DESCRIPTION OF THE TASK:
Nothing below is to be printed except the lines between the line holding "(** The switch" and the line holding "Some (inst <| eff_addr", inclusive, each exactly as it appears.

(Collected data entries)
= Beginning of Section =

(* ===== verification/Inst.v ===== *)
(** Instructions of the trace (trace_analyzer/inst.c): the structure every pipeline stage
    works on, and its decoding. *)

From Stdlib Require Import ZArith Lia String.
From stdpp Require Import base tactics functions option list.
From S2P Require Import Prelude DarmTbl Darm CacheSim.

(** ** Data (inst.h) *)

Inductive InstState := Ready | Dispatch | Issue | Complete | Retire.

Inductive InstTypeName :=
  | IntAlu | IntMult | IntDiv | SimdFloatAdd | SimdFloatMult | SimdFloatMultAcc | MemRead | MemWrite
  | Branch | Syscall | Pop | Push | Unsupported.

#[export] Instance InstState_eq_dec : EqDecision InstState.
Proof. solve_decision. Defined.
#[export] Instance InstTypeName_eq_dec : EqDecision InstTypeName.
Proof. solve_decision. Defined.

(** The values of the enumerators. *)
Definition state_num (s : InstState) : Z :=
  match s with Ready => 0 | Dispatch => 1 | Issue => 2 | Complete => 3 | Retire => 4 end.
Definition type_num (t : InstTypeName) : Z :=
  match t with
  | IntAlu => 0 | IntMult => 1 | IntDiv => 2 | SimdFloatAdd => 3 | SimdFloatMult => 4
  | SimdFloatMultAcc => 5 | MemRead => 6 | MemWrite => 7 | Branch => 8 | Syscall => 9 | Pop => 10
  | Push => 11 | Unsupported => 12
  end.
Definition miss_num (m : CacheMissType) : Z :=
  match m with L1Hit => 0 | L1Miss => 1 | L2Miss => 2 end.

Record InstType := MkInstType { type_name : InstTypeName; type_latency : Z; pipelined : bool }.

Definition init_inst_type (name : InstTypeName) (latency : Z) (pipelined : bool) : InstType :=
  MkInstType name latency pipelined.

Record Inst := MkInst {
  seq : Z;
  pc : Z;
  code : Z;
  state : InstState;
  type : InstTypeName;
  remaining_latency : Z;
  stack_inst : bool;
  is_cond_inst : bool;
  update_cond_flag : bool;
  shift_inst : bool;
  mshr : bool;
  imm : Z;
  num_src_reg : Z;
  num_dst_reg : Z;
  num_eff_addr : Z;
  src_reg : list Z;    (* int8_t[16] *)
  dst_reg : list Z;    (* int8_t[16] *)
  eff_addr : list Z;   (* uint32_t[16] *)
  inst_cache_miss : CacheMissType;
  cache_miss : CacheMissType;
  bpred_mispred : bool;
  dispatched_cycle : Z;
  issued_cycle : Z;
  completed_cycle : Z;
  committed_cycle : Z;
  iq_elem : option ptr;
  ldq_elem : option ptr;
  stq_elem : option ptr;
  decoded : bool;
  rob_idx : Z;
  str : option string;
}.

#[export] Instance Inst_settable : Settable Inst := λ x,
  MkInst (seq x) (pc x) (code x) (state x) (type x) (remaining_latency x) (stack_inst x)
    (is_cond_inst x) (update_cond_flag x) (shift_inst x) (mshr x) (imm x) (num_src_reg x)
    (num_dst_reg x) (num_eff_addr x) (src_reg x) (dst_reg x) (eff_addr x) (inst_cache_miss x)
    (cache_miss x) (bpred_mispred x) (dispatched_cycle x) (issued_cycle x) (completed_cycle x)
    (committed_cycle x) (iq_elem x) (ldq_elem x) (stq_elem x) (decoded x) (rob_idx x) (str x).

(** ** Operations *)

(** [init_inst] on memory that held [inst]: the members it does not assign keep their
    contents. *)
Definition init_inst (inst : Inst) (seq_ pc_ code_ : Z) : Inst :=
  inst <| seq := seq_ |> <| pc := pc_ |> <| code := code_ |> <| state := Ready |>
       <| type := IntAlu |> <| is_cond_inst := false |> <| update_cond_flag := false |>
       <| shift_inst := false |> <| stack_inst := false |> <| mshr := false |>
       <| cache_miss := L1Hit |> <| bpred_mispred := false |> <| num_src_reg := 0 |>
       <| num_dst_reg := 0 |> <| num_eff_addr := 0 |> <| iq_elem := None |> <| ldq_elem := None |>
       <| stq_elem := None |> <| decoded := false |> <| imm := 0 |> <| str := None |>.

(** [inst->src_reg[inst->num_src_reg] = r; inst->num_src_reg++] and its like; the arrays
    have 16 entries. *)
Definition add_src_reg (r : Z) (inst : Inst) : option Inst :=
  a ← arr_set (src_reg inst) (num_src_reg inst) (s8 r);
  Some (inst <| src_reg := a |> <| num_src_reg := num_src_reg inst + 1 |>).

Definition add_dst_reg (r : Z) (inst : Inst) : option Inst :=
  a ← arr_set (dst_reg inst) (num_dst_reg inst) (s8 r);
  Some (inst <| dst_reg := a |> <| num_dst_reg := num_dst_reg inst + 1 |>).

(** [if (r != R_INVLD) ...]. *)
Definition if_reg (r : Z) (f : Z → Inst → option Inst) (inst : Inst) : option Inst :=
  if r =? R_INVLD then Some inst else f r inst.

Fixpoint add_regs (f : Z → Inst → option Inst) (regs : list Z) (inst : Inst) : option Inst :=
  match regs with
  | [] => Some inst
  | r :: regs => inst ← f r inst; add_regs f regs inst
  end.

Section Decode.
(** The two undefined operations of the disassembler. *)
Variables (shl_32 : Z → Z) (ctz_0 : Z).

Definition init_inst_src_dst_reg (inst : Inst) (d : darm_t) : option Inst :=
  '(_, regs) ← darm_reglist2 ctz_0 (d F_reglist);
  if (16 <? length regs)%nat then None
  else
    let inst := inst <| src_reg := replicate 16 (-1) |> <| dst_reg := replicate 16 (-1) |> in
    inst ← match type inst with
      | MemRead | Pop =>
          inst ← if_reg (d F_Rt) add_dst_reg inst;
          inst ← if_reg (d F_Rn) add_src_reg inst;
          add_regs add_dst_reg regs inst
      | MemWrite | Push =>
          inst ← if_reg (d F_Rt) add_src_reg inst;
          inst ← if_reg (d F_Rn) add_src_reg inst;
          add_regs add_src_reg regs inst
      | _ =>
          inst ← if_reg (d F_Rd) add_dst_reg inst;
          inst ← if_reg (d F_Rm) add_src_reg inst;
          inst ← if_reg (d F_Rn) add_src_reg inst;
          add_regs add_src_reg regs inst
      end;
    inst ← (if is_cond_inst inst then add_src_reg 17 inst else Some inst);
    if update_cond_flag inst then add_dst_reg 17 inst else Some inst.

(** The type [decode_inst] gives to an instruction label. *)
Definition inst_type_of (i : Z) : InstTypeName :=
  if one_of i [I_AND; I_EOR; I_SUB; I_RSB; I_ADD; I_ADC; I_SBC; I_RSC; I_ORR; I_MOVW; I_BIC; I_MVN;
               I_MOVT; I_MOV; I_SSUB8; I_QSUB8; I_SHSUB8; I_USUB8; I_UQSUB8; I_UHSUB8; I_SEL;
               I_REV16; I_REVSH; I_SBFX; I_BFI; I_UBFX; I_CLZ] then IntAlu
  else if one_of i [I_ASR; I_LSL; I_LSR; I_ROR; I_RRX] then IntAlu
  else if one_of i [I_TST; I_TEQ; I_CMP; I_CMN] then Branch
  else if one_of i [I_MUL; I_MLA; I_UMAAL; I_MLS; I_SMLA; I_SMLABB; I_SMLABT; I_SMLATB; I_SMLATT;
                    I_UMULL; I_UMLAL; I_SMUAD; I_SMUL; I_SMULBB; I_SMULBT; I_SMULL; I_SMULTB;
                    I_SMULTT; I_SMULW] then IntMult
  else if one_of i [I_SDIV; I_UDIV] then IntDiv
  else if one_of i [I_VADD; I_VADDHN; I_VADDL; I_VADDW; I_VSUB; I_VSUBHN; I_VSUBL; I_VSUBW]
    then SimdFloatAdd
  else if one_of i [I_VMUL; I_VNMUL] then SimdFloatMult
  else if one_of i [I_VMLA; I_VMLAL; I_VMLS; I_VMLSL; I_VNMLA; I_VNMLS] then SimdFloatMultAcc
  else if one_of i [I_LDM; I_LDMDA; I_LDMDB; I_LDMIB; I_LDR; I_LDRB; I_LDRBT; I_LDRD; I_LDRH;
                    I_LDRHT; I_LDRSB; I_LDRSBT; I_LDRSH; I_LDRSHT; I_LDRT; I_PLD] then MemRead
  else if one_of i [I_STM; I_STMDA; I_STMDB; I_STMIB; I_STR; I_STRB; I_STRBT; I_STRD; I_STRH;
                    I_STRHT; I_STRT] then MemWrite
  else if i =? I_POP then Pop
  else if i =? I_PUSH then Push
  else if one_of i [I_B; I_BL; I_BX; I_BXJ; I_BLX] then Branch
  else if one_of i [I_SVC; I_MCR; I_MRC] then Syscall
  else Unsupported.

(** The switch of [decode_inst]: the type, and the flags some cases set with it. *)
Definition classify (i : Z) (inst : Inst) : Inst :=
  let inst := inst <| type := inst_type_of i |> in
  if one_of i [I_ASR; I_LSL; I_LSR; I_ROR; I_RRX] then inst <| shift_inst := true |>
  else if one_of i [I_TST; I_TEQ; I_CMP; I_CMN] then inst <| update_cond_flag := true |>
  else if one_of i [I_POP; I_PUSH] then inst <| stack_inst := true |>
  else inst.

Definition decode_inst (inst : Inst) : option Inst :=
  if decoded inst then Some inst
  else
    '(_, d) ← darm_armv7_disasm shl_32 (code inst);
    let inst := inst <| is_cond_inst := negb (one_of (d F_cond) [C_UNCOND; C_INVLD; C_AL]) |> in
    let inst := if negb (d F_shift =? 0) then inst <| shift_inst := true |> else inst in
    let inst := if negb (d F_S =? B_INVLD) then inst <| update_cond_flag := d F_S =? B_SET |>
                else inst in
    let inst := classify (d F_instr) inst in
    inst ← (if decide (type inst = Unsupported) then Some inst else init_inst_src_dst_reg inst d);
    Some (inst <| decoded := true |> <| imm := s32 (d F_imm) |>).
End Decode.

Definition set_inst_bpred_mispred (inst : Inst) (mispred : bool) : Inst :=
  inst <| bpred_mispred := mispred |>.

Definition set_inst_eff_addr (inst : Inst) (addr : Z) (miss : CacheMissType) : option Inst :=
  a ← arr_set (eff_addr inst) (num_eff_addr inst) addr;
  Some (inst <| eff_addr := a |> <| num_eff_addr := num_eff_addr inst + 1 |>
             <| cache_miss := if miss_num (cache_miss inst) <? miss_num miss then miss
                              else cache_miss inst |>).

= End of Section =

SOLVED EXERCISE:
(** The switch of [decode_inst]: the type, and the flags some cases set with it. *)
Definition classify (i : Z) (inst : Inst) : Inst :=
  let inst := inst <| type := inst_type_of i |> in
  if one_of i [I_ASR; I_LSL; I_LSR; I_ROR; I_RRX] then inst <| shift_inst := true |>
  else if one_of i [I_TST; I_TEQ; I_CMP; I_CMN] then inst <| update_cond_flag := true |>
  else if one_of i [I_POP; I_PUSH] then inst <| stack_inst := true |>
  else inst.

Definition decode_inst (inst : Inst) : option Inst :=
  if decoded inst then Some inst
  else
    '(_, d) ← darm_armv7_disasm shl_32 (code inst);
    let inst := inst <| is_cond_inst := negb (one_of (d F_cond) [C_UNCOND; C_INVLD; C_AL]) |> in
    let inst := if negb (d F_shift =? 0) then inst <| shift_inst := true |> else inst in
    let inst := if negb (d F_S =? B_INVLD) then inst <| update_cond_flag := d F_S =? B_SET |>
                else inst in
    let inst := classify (d F_instr) inst in
    inst ← (if decide (type inst = Unsupported) then Some inst else init_inst_src_dst_reg inst d);
    Some (inst <| decoded := true |> <| imm := s32 (d F_imm) |>).
End Decode.

Definition set_inst_bpred_mispred (inst : Inst) (mispred : bool) : Inst :=
  inst <| bpred_mispred := mispred |>.

Definition set_inst_eff_addr (inst : Inst) (addr : Z) (miss : CacheMissType) : option Inst :=
  a ← arr_set (eff_addr inst) (num_eff_addr inst) addr;
  Some (inst <| eff_addr := a |> <| num_eff_addr := num_eff_addr inst + 1 |>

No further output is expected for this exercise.